Institute of Technology receives 2.16 million DKK for international research on water
Based on discovery of natural toxins in the fern bracken, Institute of Technology at Metropolitan University College has received EU funds together with many other participants for the new research networks NaToxAq, headed by University of Denmark. From 2017, the network will map the effect of a number of naturally occurring toxic substances on our drinking water.
Lars Holm Rasmussen, senior associate lecturer (docent) at Metropolitan University College (MUC), Institute of Technology, may be particularly fond of his longstanding and close relationship with the ancient plant species bracken. His studies on what the poison found naturally in bracken means for human and animal health fit precisely into NaToxAq.
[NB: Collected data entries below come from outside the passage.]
(** ** Grammars *)

Lemma placed_trans N' N pc code' code0 : placed P N' pc code' → placed code' N 0 code0 → placed P N pc code0.
Proof.
  intros HP Hc j x Hx. specialize (Hc j x Hx). cbn [Nat.add] in Hc. unfold allowed in Hc |- *.
  assert (∀ k y, code' !! k = Some y → retlike y = true → ∃ y', P !! (pc + k)%nat = Some y' ∧ retlike y' = true) as Hret.
  { intros k y Hy Hr. specialize (HP k y Hy). unfold allowed, retlike, is_op in HP, Hr |- *. by destruct (p_op y) as [[]| |]. }
  assert (∀ k y, code' !! k = Some y → match p_op y with OP VM_RETURN | OP VM_NOP | PIR_OPENCALL => True
    | _ => P !! (pc + k)%nat = Some y end) as Hsame.
  { intros k y Hy. specialize (HP k y Hy). unfold allowed in HP. by destruct (p_op y) as [[]| |]. }
  destruct (p_op x) as [[]| |] eqn:Eo;
    try (specialize (Hsame j x Hc); rewrite Eo in Hsame; exact Hsame);
    try (destruct Hc as (y & Hy & Hr); by apply (Hret j y)).
  destruct Hc as (l & Hl & [Hj | [Hj Hrp]]); exists l; (split; [done |]); [left | right]; [by apply (Hsame j _ Hj) |].
  split; [by apply (Hsame j _ Hj) |]. replace (S (pc + j))%nat with (pc + S j)%nat by lia.
  apply (retpath_mono code' P pc (S j) Hrp). intros k y Hy Ho.
  destruct (retlike y) eqn:Er.
  - destruct (Hret k y Hy Er) as (y' & Hy' & Hr'). exists y'. split_and!; try done. intros Hl'.
    unfold retlike, is_label, is_op in *. by destruct (p_op y) as [[]| |].
  - exists y. split_and!; try done. rewrite orb_false_r in Ho. specialize (Hsame k y Hy).
    unfold is_label in Ho. by destruct (p_op y) as [[]| |].
Qed.

Lemma emit_defs_placed cp tn env c i defs s used code labels c' pc N : makes_struct cp →
  emit_defs cp c i defs s used = Ok (code, labels, c') → err c' = None → placed P N pc code →
  trees_ok (emit_trees cp tn env c i defs s used) →
  ∀ k l, labels !! k = Some l → 0 <= l → ∃ nm dd c1 fn c2 off, defs !! k = Some (nm, dd) ∧
    cp c1 dd = Ok (fn, c2) ∧ err c2 = None ∧ trees_ok (tn env c1 dd) ∧ placed P N off (insn_label l :: fn ++ [insn_basic VM_RETURN]).
Proof.
  intros Hcp. revert c i code labels pc. induction defs as [|[nm dd] defs IH]; intros c i code labels pc H Herr Hpl Htn k l Hk Hl;
    cbn [emit_defs emit_trees] in H, Htn.
  - injection H as <- <- <-. done.
  - destruct (_ && _); inv_res.
    + destruct k as [|k]; cbn in Hk; [injection Hk as <-; lia |].
      eapply IH; eassumption.
    + match goal with H : emit_defs _ _ _ _ _ _ = Ok _ |- _ =>
        pose proof (emit_defs_struct cp Hcp _ _ _ _ _ _ _ _ H) as (He & _ & _ & _); rename H into Hem end.
      rewrite app_comm_cons in Hpl. change (?f ++ insn_basic VM_RETURN :: ?c) with (f ++ [insn_basic VM_RETURN] ++ c) in Hpl.
      rewrite <- app_comm_cons in Hpl. rewrite app_assoc, app_comm_cons in Hpl. apply placed_app in Hpl as [Hp1 Hp2].
      match goal with H : cp _ dd = Ok _ |- _ => rewrite H in Htn end. cbn [after_code] in Htn. apply Forall_app in Htn as [Htn1 Htn].
      destruct k as [|k]; cbn in Hk.
      * injection Hk as <-. match goal with H : cp _ dd = Ok (?fn, ?c2) |- _ => exists nm, dd; eexists; exists fn, c2, pc; split_and!; [done | exact H | auto | done | done] end.
      * eapply IH; eassumption.
Qed.

Lemma walk_collect defs p (a : list bool * bool) :
  (walk_pat (collect_used_fn defs) p a).2 = a.2 || negb (unres p =? 0)%nat.
Proof.
  revert a. induction p as [l r IHl IHr | l r IHl IHr | | | | | | | | | start ds IH | | | | | | | | | | |] using pat_ind';
    intros a; cbn [walk_pat collect_used_fn unres]; rewrite ?IHp, ?IHr, ?IHl; try by rewrite ?orb_false_r.
  - destruct (unres l), (unres r); cbn; by rewrite ?orb_false_r, ?orb_true_r.
  - destruct (unres l), (unres r); cbn; by rewrite ?orb_false_r, ?orb_true_r.
  - revert a. induction IH as [|[nm q] ds Hq _ IHds]; intros a; [by rewrite orb_false_r |]. cbn in Hq. rewrite IHds, Hq.
    destruct (unres q); cbn; by rewrite ?orb_false_r, ?orb_true_r.
  - by rewrite orb_true_r.
Qed.

Lemma collect_used_none defs k nm p : (collect_used defs).2 = false → defs !! k = Some (nm, p) → unres p = O.
Proof.
  unfold collect_used.
  assert (∀ (ds : list (string * pat)) (a : list bool * bool), (fold_left (λ d nd, walk_pat (collect_used_fn defs) nd.2 d) ds a).2 = false →
    a.2 = false ∧ ∀ k nm p, ds !! k = Some (nm, p) → unres p = O) as H.
  { induction ds as [|[m q] ds IH]; intros a Ha; [done |]. cbn [fold_left] in Ha.
    apply IH in Ha as [Ha Hds]. rewrite walk_collect in Ha. cbn in Ha. apply orb_false_iff in Ha as [Ha Hq].
    apply negb_false_iff, Nat.eqb_eq in Hq. split; [done |]. intros [|j] m' q' Hj; [by injection Hj as <- <- | by eapply Hds]. }
  intros Hu Hk. by eapply (H _ _ Hu).
Qed.

Lemma grammar_calls cp tn c2 c3 i s used defs body labels pc n : comp_ok cp tn → makes_struct cp →
  (∀ nm p, def_of defs nm = Some p → wfc p = true) → defs_ok defs → trees_ok (emit_trees cp tn defs c2 i defs s used) →
  emit_defs cp c2 i defs s used = Ok (body, labels, c3) → err c3 = None →
  placed P (call_label_of defs labels) pc body → calls_ok n defs (call_label_of defs labels).
Proof.
  intros Hcp Hst Hwf Hmo Htn Hem Herr Hpl. induction n as [n IHn] using lt_wf_ind.
  intros nm l p Hl Hp m i' r K Hm Hi' Hr HK.
  unfold call_label_of in Hl. unfold def_of in Hp. destruct (find_def defs nm) as [k|] eqn:Hfd; [| done].
  cbn in Hl, Hp. destruct (labels !! k) as [l'|] eqn:Hk; [| done]. cbn in Hl. destruct (Z.ltb_spec l' 0); [done |].
  injection Hl as ->.
  destruct (emit_defs_placed _ _ _ _ _ _ _ _ _ _ _ _ _ Hst Hem Herr Hpl Htn k l Hk) as
    (nm' & dd & c1 & fn & c4 & off & Hdd & Hfn & Herr4 & Htn1 & Hpf); [lia |].
  rewrite Hdd in Hp. cbn in Hp. injection Hp as ->.
  apply placed_cons in Hpf as [Hl0 Hpf]. apply placed_app in Hpf as [Hpf Hret].
  apply placed_cons in Hret as [(y & Hy & Hyr) _].
  assert (spec d P M (call_label_of defs labels) fn i' r) as Hs.
  { assert (def_of defs nm = Some p) as Hdef by (unfold def_of; rewrite Hfd; cbn; by rewrite Hdd).
    apply (Hcp _ _ _ _ m defs _ _ _ Hfn Herr4); try done; [by apply (Hwf nm) | by apply (Hmo nm) | by apply IHn]. }
  exists off, (S off + length fn)%nat, y. split_and!; [by apply (lab_at P Hlab) | done | done |].
  apply at_label with l; [done |]. by eapply spec_run.
Qed.

Lemma resolve_calls_failed n i defs labels code code' nm : resolve_calls n i defs labels code = (code', Some nm) →
  ∃ j x, code' !! j = Some x ∧ p_op x = PIR_OPENCALL ∧ p_name x = nm.
Proof.
  revert i code. induction n as [|n IH]; intros i code; [done |]. rewrite resolve_calls_S.
  destruct (code !! i) as [x|] eqn:Hx; [| done]. case_bool_decide as Ho; [| apply IH].
  destruct (resolve_label defs labels x); [apply IH |]. intros [= <- <-]. by exists i, x.
Qed.

Lemma grammar_spec cp tn c start defs0 defs code c' N n i r p : comp_ok cp tn → makes_struct cp →
  compile_grammar cp c start defs0 = Ok (code, c') → err c' = None → trees_ok (grammar_trees cp tn c start defs0) →
  grammar_inline start defs0 = Ok defs →
  (∀ nm q, def_of defs nm = Some q → wfc q = true ∧ (unres q = O → closed q = true)) → defs_ok defs →
  0 <= i → def_of defs start = Some p → matches_at n defs p i r → spec d P M N code i r.
Proof.
  intros Hcp Hst H Herr Htn Hinl Hdefs Hmo Hi Hp Hm. destruct (Hdefs _ _ Hp) as [Hwp Hcl].
  unfold compile_grammar in H. unfold grammar_trees in Htn. rewrite Hinl in H, Htn. cbn_res. cbn [mbind res_bind] in H.
  destruct (collect_used defs) as [used any_used] eqn:Hu.
  pose proof Hp as Hp'. unfold def_of in Hp'. destruct (find_def defs start) as [si|] eqn:Hfd; [| done]. cbn in Hp'.
  destruct any_used; cbn [negb] in H, Htn.
  2: { rewrite Hp' in H. cbn in H. apply fmap_Some in Hp' as ([nm q] & Hq & ->).
       pose proof (collect_used_none defs si nm q ltac:(by rewrite Hu) Hq) as Hu0.
       rewrite Hq in Htn. apply (Hcp _ _ _ _ n [] N _ _ H Herr); try done; [| by apply (closed_env _ _ defs), Hcl].
       apply (memos_ok_closed d M defs); [by apply Hcl | by apply (Hmo start)]. }
  unfold pctx_label in H, Htn. inv_bind. rename H0 into Hem. destruct x as [[body labels] c2].
  set (code0 := insn_opencall start :: _) in H.
  destruct (resolve_calls (length code0) 0 defs labels code0) as [code1 res] eqn:Hrc.
  assert (starts_with_call code0) as Hsw by (eexists; split; [reflexivity | by left]).
  destruct (resolve_calls_struct _ _ _ _ _ _ _ Hrc Hsw) as (Hlen & _ & _ & Hst1).
  destruct (starts_with_call_facts _ Hst1) as (_ & Hpl1 & Hne1).
  destruct res as [name|]; injection H as <- <-.
  { destruct name as [nm|]; [exfalso; cbn in Herr; by destruct (err c2) |].
    apply spec_intro; [done.. |]. intros pc K Hpl _. exfalso.
    destruct (resolve_calls_failed _ _ _ _ _ _ _ Hrc) as (j & x & Hx & Ho & Hnm).
    specialize (Hpl j x Hx). unfold allowed in Hpl. rewrite Ho, Hnm in Hpl. by destruct Hpl as (l & [=] & _). }
  assert (placed code1 (call_label_of defs labels) 0 code0) as Hpl0.
  { apply (resolve_calls_placed defs labels code0 (length code0) 0 code0 code1); try done.
    intros j x Hx. rewrite decide_False by lia. rewrite Hx. destruct (p_op x) as [[]| |] eqn:Eo; try done;
      (exists x; split; [done |]; unfold retlike, is_op; by rewrite Eo). }
  apply spec_intro; [destruct code1; [done |]; cbn [app]; rewrite plen_cons in *; by destruct (is_matcher _) | by destruct code1 |].
  intros pc K Hpl HK. apply placed_app in Hpl as [Hpl Hend]. apply placed_cons in Hend as [Hend _].
  pose proof (placed_trans _ _ _ _ _ Hpl Hpl0) as Hp0. unfold code0 in Hp0.
  apply placed_cons in Hp0 as [Hcall Hp0]. apply placed_cons in Hp0 as [Hjmp Hbody].
  assert (∀ m, calls_ok m defs (call_label_of defs labels)) as Hcalls.
  { intros m. apply (grammar_calls cp tn _ _ _ _ _ _ _ _ _ _ Hcp Hst) with (3 := Htn) (4 := Hem) (6 := Hbody); [| done..].
    intros nm q Hq. by apply (Hdefs nm). }
  assert (spec d P M (call_label_of defs labels) [insn_opencall start] i r) as Hsp.
  { apply (spec_opencall (S n) defs); [by apply Hcalls | done |]. eapply M_NONTERM; [exact Hp | done]. }
  etrans; [eapply spec_run; [exact Hsp | | exact HK]; apply placed_cons; split; [exact Hcall | apply placed_nil] |].
  destruct r as [[j ts]|]; cbn [arrive length]; [| done].
  replace (pc + 1)%nat with (S pc) by lia.
  eapply at_step; [exact Hjmp | done | unfold insn_step; cbn; unfold jump_to; rewrite (lab_at P Hlab _ _ Hend); reflexivity |].
  apply at_label with (nlabels c); [done |]. rewrite length_app. cbn [length].
  replace (S (pc + length code1)) with (pc + (length code1 + 1))%nat by lia. done.
Qed.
Therefore Metropolitan University College just received good 2.16 million DKK. (€ 290,082) from the European research pool, that supports NaToxAq - Natural Toxins and Drinking Water Quality. NaToxAq is a European Training Network, and the funds will be spent to launch 15 PhD projects across Europe and the US - doctoral students to become experts in addressing future protection of the European drinking water.
At MUC, the EU funds will finance the recruitment of a PhD student and two graduate courses, research and exchange activities. In addition, a PhD student employed at HOFOR (Greater Copenhagen Utility) will conduct part of his/her research in close cooperation with Metropolitan University College. For instance, some of the analyzation will be conducted in MUC's R & D environment.
- Being part of a first-class international research consortium will tone the activities both in research and development and in laboratory technician training for years to come, says Lars Holm Rasmussen, pointing out that one of the advantages of being in an international research team is that they get a platform to work from in relation to applications and research.
Professor Hans Christian Bruun from Copenhagen University heads the NaToxAq project, and participants come from 10 core institutions and 11 partner institutions - universities, government institutions, private companies, water utilities, technology providers and one university college (MUC).
Nature can make humans and animals sick
As Lars Holm Rasmussen points out, people have the general idea that if we avoid the known poisonous mushrooms and a few other poisonous plants, we are on safe ground, in the case of natural resources. However, studies show that in brachen there is a poison, ptaquilosid, which is suspected to be carcinogenic. This is just one of many naturally occurring toxins that scientists still have limited knowledge about, and on which the health regulations are not very thorough.
We do not eat ferns in Denmark, but it is the effect of the naturally occurring toxic substances on our drinking water, which has relevance in a Danish-European context. However, in Asia they do eat a lot of bracken - the same way we use green beans and asparagus in Europe.
Institute of Technology at MUC has worked together with a number of researchers from Copenhagen University with the problem of naturally occurring toxins in plants for several years. The work has especially been within the environment chemical area where the naturally occurring toxic substances’ affect on the water quality is being investigated.
This effort to secure the EU's drinking water from natural toxins will now be intensified in the coming years with the NaToxAq network research.
Lars Holm Rasmussen has worked with bracken since 1999 from many different perspectives covering the botanical, the biochemical, the environmental chemistry in soil, and absorption and excretion from the organism.
Spin-offs from bracken
Lars Holm Rasmussen’s latest project with bracken is within food research. In NaToxAq the focus will be both on bracken and a variety of other plants and their drugs.
- I expect that with this project we have set the course for how we create R & D in the years to come, says Lars Holm Rasmussen. Lars Holm Rasmussen elaborates his bright view of the future by mentioning how the NaToxAq project will result in many spin-offs that students and teachers can benefit from such as student projects, workshops, seminars, courses, conferences and field trips.